The state will require mandatory online tracking of ventilators and other key medical equipment, Gov. Mike DeWine said, also indicating he might extend the statewide stay-at-home order that's set to expire at 11:59 p.m. April 6.
“We cannot let this monster up. We have to keep battling it,” DeWine said Tuesday. The governor ordered Ohioans to stay home for all but essential work and errands starting March 23.
The governor also said Tuesday the state prison system, which incarcerates 48,000 inmates, is reviewing case by case who could possibly be released early. Non-violent inmates, those close to the end of their sentences or prisoners who have health conditions that put them at high-risk could be released, he said.
DeWine added that Ohio would not release sex offenders or those convicted of serious crimes.
Ohio Department of Rehabilitation and Correction, which stopped visitors and volunteers from coming to prisons, has tested 21 inmates for possible coronavirus — 19 tested negative, two tests are pending. A staff member at Marion Correctional Institution tested positive and now all 2,539 prisoners there are in quarantine.

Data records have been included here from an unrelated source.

(* ===== verification/LegacyState.v ===== *)
(** * State of the decoder for g++ 2.95 ([unmangle/legacy.h])

    The members of [legacy::Decoder<char>] as a record, a monad that threads it, the
    dictionaries and the numbers. Outputs live in a store, as they do for the Itanium decoder;
    the qualifier strings are passed as values, since each one has a single user at a time.
    Assertions of [assert.h] are not looked at: the library is built without them. *)
From S2P Require Import Prelude CLib DString Nuts Output DecoderState.
Local Open Scope Z_scope.

Record lstate : Type := mk_lstate {
  l_pos : Z;
  l_isCtor : bool;
  l_gotKlassName : bool;
  l_flags : Z;
  l_status : dstatus;
  l_templateArgs : list substring;
  l_types : list substring;
  l_squangle : list substring;          (* the elements of the dictionary *)
  l_set : list substring;               (* the set of its policy *)
  l_klass : substring;
  l_outputs : list Output               (* the output of [parse], then the temporaries *)
}.

(** The constructor of [legacy::Decoder]. *)
Definition init_lstate (flags : Z) : lstate :=
  mk_lstate 0 false false flags SUCCESS [] [] [] [] (mk_sub 0 0 0) [new_output].

Definition set_lpos (s : lstate) x := mk_lstate x (l_isCtor s) (l_gotKlassName s) (l_flags s)
  (l_status s) (l_templateArgs s) (l_types s) (l_squangle s) (l_set s) (l_klass s) (l_outputs s).
Definition set_lisCtor (s : lstate) x := mk_lstate (l_pos s) x (l_gotKlassName s) (l_flags s)
  (l_status s) (l_templateArgs s) (l_types s) (l_squangle s) (l_set s) (l_klass s) (l_outputs s).
Definition set_lgotKlassName (s : lstate) x := mk_lstate (l_pos s) (l_isCtor s) x (l_flags s)
  (l_status s) (l_templateArgs s) (l_types s) (l_squangle s) (l_set s) (l_klass s) (l_outputs s).
Definition set_lflags (s : lstate) x := mk_lstate (l_pos s) (l_isCtor s) (l_gotKlassName s) x
  (l_status s) (l_templateArgs s) (l_types s) (l_squangle s) (l_set s) (l_klass s) (l_outputs s).
Definition set_lstatus (s : lstate) x := mk_lstate (l_pos s) (l_isCtor s) (l_gotKlassName s)
  (l_flags s) x (l_templateArgs s) (l_types s) (l_squangle s) (l_set s) (l_klass s) (l_outputs s).
Definition set_ltemplateArgs (s : lstate) x := mk_lstate (l_pos s) (l_isCtor s) (l_gotKlassName s)
  (l_flags s) (l_status s) x (l_types s) (l_squangle s) (l_set s) (l_klass s) (l_outputs s).
Definition set_ltypes (s : lstate) x := mk_lstate (l_pos s) (l_isCtor s) (l_gotKlassName s)
  (l_flags s) (l_status s) (l_templateArgs s) x (l_squangle s) (l_set s) (l_klass s) (l_outputs s).
Definition set_lsquangle (s : lstate) x y := mk_lstate (l_pos s) (l_isCtor s) (l_gotKlassName s)
  (l_flags s) (l_status s) (l_templateArgs s) (l_types s) x y (l_klass s) (l_outputs s).
Definition set_lklass (s : lstate) x := mk_lstate (l_pos s) (l_isCtor s) (l_gotKlassName s)
  (l_flags s) (l_status s) (l_templateArgs s) (l_types s) (l_squangle s) (l_set s) x (l_outputs s).
Definition set_loutputs (s : lstate) x := mk_lstate (l_pos s) (l_isCtor s) (l_gotKlassName s)
  (l_flags s) (l_status s) (l_templateArgs s) (l_types s) (l_squangle s) (l_set s) (l_klass s) x.

(** ** The monad *)

Definition L (A : Type) : Type := lstate -> res (A * lstate).

Definition lret {A} (a : A) : L A := fun s => Ok (a, s).
Definition lbind {A C} (m : L A) (k : A -> L C) : L C :=
  fun s => let* (a, s) := m s in k a s.
Definition lfail {A} (f : fault) : L A := fun _ => Fail f.
Definition lget : L lstate := fun s => Ok (s, s).
Definition lmodify (f : lstate -> lstate) : L unit := fun s => Ok (tt, f s).
Definition llift {A} (m : res A) : L A := fun s => let* a := m in Ok (a, s).

Declare Scope legacy_scope.
Delimit Scope legacy_scope with leg.
Notation "x <- m ;; k" := (lbind m (fun x => k))
  (at level 61, m at next level, right associativity) : legacy_scope.
Notation "' p <- m ;; k" := (lbind m (fun x => let 'p := x in k))
  (at level 61, p pattern, m at next level, right associativity) : legacy_scope.
Notation "m ;;; k" := (lbind m (fun _ => k))
  (at level 61, right associativity) : legacy_scope.
#[local] Close Scope decoder_scope.
#[local] Open Scope legacy_scope.

Definition lgets {A} (f : lstate -> A) : L A := s <- lget ;; lret (f s).
Definition lwhen (b : bool) (m : L unit) : L unit := if b then m else lret tt.
Definition lassert (b : bool) : L unit := llift (NUTS_ASSERT b).

(** [DECODER_ERROR__(INVALID_NAME)], and [TODO]. *)
Definition lerror : L unit := lmodify (fun s => set_lstatus s INVALID_NAME).
Definition lok : L bool := lgets (fun s => success (l_status s)).

(** [Temporary<T> __(member)] around the rest of its scope. *)
Definition ltemporarily {A T} (read : lstate -> T) (write : lstate -> T -> lstate) (m : L A) : L A :=
  old <- lgets read ;; a <- m ;; lmodify (fun s => write s old) ;;; lret a.

(** ** Outputs *)

Definition lout_at (out : nat) (s : lstate) : Output := nth out (l_outputs s) new_output.
Definition lget_out (out : nat) : L Output := lgets (lout_at out).
Definition lon_out (out : nat) (f : Output -> res Output) : L unit :=
  o <- lget_out out ;; o <- llift (f o) ;;
  lmodify (fun s => set_loutputs s (list_set (l_outputs s) out o)).

(** [out.append("lit", n)] *)
Definition lemit (out : nat) (lit : bytes) : L unit :=
  lon_out out (fun o => oappend o lit (Z.of_nat (length lit))).
(** [out.append(&c, 1)] of a local [char]. *)
Definition lemit_char (out : nat) (c : ascii) : L unit :=
  lon_out out (fun o => oappend o (if c =c NUL then [] else [c]) 1).
Definition lemit_opt (out : option nat) (m : nat -> L unit) : L unit :=
  match out with Some o => m o | None => lret tt end.
(** [out.append(text)] of a string, and of another output. *)
Definition lemit_text (out : nat) (t : bytes) : L unit := lon_out out (fun o => oappend_text o t).
Definition lemit_output (out temp : nat) : L unit :=
  o <- lget_out temp ;; lemit_text out (content o).
(** [out.append(range)]: the range may be one of the output itself. *)
Definition lemit_range (out : nat) (v : substring) : L unit :=
  if (sub_str v =? out)%nat then lon_out out (fun o => oappend_own o (sub_pos v) (sub_len v))
  else
    o <- lget_out (sub_str v) ;;
    lon_out out (fun p => oappend p (skipn (Z.to_nat (sub_pos v)) (content o)) (sub_len v)).
Definition lemit_sub (out : nat) (v : substring) : L unit :=
  lwhen (negb (sub_len v =? 0)) (lemit_range out v).

Definition lout_size (out : nat) : L Z := o <- lget_out out ;; lret (osize o).
(** [out.substr(p)] *)
Definition lsubstr (out : nat) (p : Z) : L substring :=
  o <- lget_out out ;; llift (osubstr out o p NPOS).

(** [temp_output]: when [MAX_TEMP] temporaries exist, the last one is returned again. *)
Definition ltemp_output : L nat :=
  outs <- lgets l_outputs ;;
  if (length outs <=? MAX_TEMP)%nat
  then lmodify (fun s => set_loutputs s (l_outputs s ++ [new_output])) ;;; lret (length outs)
  else lret (Nat.pred (length outs)).

(** ** Integers *)

Definition s64 (n : Z) : Z := (n + 2 ^ 63) mod 2 ^ 64 - 2 ^ 63.
Definition s32 (n : Z) : Z := (n + 2 ^ 31) mod 2 ^ 32 - 2 ^ 31.

Section Decoder.
(** The mangled name, and the size of the name that the constructor was given. *)
Variables (name_ : bytes) (ctor_size : Z).

Definition lsize : Z := Z.of_nat (length name_).

Definition lname_at (i : Z) : L ascii :=
  if (0 <=? i) && (i <=? lsize) then lret (nth (Z.to_nat i) name_ NUL) else lfail OutOfBounds.
Definition lpeek : L ascii := p <- lgets l_pos ;; lname_at p.
Definition ladvance (n : Z) : L unit := lmodify (fun s => set_lpos s (l_pos s + n)).
(** [name_[pos_++]] *)
Definition lnext : L ascii := c <- lpeek ;; ladvance 1 ;;; lret c.
Definition lin_range : L bool := p <- lgets l_pos ;; lret (p <? lsize).
(** The text from an index to the terminator. *)
Definition lrest_at (p : Z) : L bytes :=
  if (0 <=? p) && (p <=? lsize) then lret (skipn (Z.to_nat p) name_) else lfail OutOfBounds.

(** [begins_with]; the whole size is compared, not the rest. *)
Definition begins_with (lit : bytes) : L bool :=
  p <- lgets l_pos ;;
  s <- lrest_at p ;;
  if (Z.of_nat (length lit) <? lsize) && strncmp_at s lit (length lit)
  then ladvance (Z.of_nat (length lit)) ;;; lret true else lret false.

(** ** Dictionaries *)

Definition ltypes_insert (v : substring) : L unit :=
  if sub_len v =? 0 then lret tt
  else
    l <- lgets l_types ;;
    l <- llift (sv_push_back ((ctor_size + 1) / 2) v l) ;; lmodify (fun s => set_ltypes s l).

Definition ltemplateArgs_insert (v : substring) : L unit :=
  if sub_len v =? 0 then lret tt
  else
    l <- lgets l_templateArgs ;;
    l <- llift (sv_push_back ((ctor_size + 2) / 3) v l) ;; lmodify (fun s => set_ltemplateArgs s l).

(** [std::set<substring>]: neither of two equivalent ranges is less than the other. *)
Fixpoint in_set (outs : list Output) (v : substring) (set : list substring) : res bool :=
  match set with
  | [] => Ok false
  | x :: set =>
      let* tx := sub_text outs x in
      let* tv := sub_text outs v in
      if negb (substring_less x v tx tv) && negb (substring_less v x tv tx) then Ok true
      else in_set outs v set
  end.

(** [SquanglePolicy::insert] through [Dictionary::insert]. *)
Definition squangle_insert (v : substring) : L unit :=
  if sub_len v =? 0 then lret tt
  else
    s <- lget ;;
    known <- llift (in_set (l_outputs s) v (l_set s)) ;;
    if known : bool then lret tt
    else
      l <- llift (sv_push_back ((ctor_size + 1) / 2) v (l_squangle s)) ;;
      lmodify (fun s => set_lsquangle s l (v :: l_set s)) ;;;
      t <- llift (sub_text (l_outputs s) v) ;;
      lassert (negb (hd NUL t =c ",")) ;;; lassert (negb (hd NUL t =c ":")).

(** [output_elem] *)
Definition loutput_elem (dict : list substring) (out : nat) (i : Z) : L bool :=
  if i <? Z.of_nat (length dict)
  then v <- llift (sv_at dict i) ;; lemit_range out v ;;; lret true
  else lret false.

(** ** Numbers *)

Fixpoint lunsigned_loop (fuel : nat) (out : option nat) (n : Z) : L Z :=
  match fuel with
  | O => lfail OutOfFuel
  | S fuel =>
      c <- lpeek ;;
      if isdigit c then
        lemit_opt out (fun o => lemit_char o c) ;;;
        ladvance 1 ;;; lunsigned_loop fuel out (u64 (n * 10 + (code c - 48)))
      else lret n
  end.

(** [parse_unsigned] *)
Definition lparse_unsigned (out : option nat) : L Z :=
  b <- lin_range ;;
  c <- (if b : bool then lpeek else lret NUL) ;;
  if negb (isdigit c) then lerror ;;; lret 0
  else lunsigned_loop (S (length name_)) out 0.

(** [parse_signed]: the product is unsigned, the result is not. *)
Definition lparse_signed (out : option nat) : L Z :=
  c <- lpeek ;;
  if c =c "m" then
    ladvance 1 ;;; lemit_opt out (fun o => lemit o (B "-")) ;;;
    n <- lparse_unsigned out ;; lret (s64 (- n))
  else n <- lparse_unsigned out ;; lret (s64 n).

(** [parse_integer]: a number between underscores, or a single character. *)
Definition parse_integer (out : option nat) : L Z :=
  c <- lnext ;;
  if c =c "_" then
    n <- lparse_signed out ;;
    c <- lnext ;;
    lwhen (negb (c =c "_")) lerror ;;; lret n
  else
    ' (sign, c) <-
      (if c =c "m" then lemit_opt out (fun o => lemit o (B "-")) ;;; c <- lnext ;; lret (-1, c)
       else lret (1, c)) ;;
    lemit_opt out (fun o => lemit_char o c) ;;;
    lret (sign * (schar c - 48)).

(** [parse_fun_qualifiers]: appends to the string. *)
Fixpoint fun_qualifiers_loop (fuel : nat) (qual : bytes) : L bytes :=
  match fuel with
  | O => lfail OutOfFuel
  | S fuel =>
      c <- lpeek ;;
      if c =c "C" then ladvance 1 ;;; fun_qualifiers_loop fuel (qual ++ B " const")
      else if c =c "V" then ladvance 1 ;;; fun_qualifiers_loop fuel (qual ++ B " volatile")
      else if c =c "S" then ladvance 1 ;;; fun_qualifiers_loop fuel (qual ++ B " static")
      else lret qual
  end.
Definition parse_fun_qualifiers (qual : bytes) : L bytes := fun_qualifiers_loop (S (length name_)) qual.

(** [parse_type_qualifiers]: prepends to the string; whether there was one. *)
Fixpoint type_qualifiers_loop (fuel : nat) (qual : bytes) (result : bool) : L (bool * bytes) :=
  match fuel with
  | O => lfail OutOfFuel
  | S fuel =>
      b <- lin_range ;;
      if negb b then lret (result, qual)
      else
        c <- lpeek ;;
        if c =c "u" then ladvance 1 ;;; type_qualifiers_loop fuel (t_prepend qual (B " __restrict ")) true
        else if c =c "C" then ladvance 1 ;;; type_qualifiers_loop fuel (t_prepend qual (B " const")) true
        else if c =c "V" then ladvance 1 ;;; type_qualifiers_loop fuel (t_prepend qual (B " volatile")) true
        else if c =c "G" then ladvance 1 ;;; type_qualifiers_loop fuel qual true
        else lret (result, qual)
  end.
Definition parse_type_qualifiers (qual : bytes) : L (bool * bytes) :=
  type_qualifiers_loop (S (length name_)) qual false.
End Decoder.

DeWine also announced that the Ohio Environmental Protection Agency is issuing an order prohibiting water shut offs statewide and requiring water systems reconnect service for customers shut off since Jan. 1. The order does not forgive water bills.
The Ohio Department of Health reported 2,199 confirmed cases of coronavirus infections, including 585 hospitalizations and 55 deaths. That’s an increase of nearly 14% over Monday, when there were 1,933 confirmed cases.
The DeWine administration divided Ohio into eight regions and assigned the Ohio National Guard to oversee the build out of increased hospital bed capacity to handle the expected surge in COVID-19 patients.
DeWine said he’ll provide on Wednesday an outline for each region and some details of what the build out will look like.
Testing capacity is being stepped up as Battelle Memorial Institute and Ohio State University deploy a new testing system, Abbott Laboratories manufactures a new FDA-approved portable system and University of Cincinnati’s health system anticipates delivery of a machine from Roche that will allow a tenfold increase in testing.
U.S. Sen. Rob Portman, R-Cincinnati, said in a press call Tuesday that “everybody in Ohio needs to have access to these tests” and that expanded testing is the only way the state can measure its success or failure at slowing the virus.
Results from samples sent to private labs have been lagging as much as a week, prompting DeWine to ask doctors to send samples to the ODH lab, which can get results in under 24 hours.
“I don’t think it’s acceptable as we go through this crisis to be in a situation where we are waiting for five and six days," he said. "Unfortunately, that is what we are seeing from the outside labs that some of you have contracts with.”
DeWine added: “There is nothing wrong with the private labs. They do good work. But they are behind. We are not.”
Also on Tuesday, the ACLU of Ohio filed a lawsuit on behalf of League of Women Voters of Ohio and other voting rights groups challenging House Bill 197, which extends mail-in voting to April 28 after Ohio Department of Health Director Dr. Amy Acton signed a public health order closing polling places for the March 17 primary.
The groups contend that the process for requesting absentee ballots and sending them back is too cumbersome to accomplish in one month’s time and that Ohio should re-open voter registration.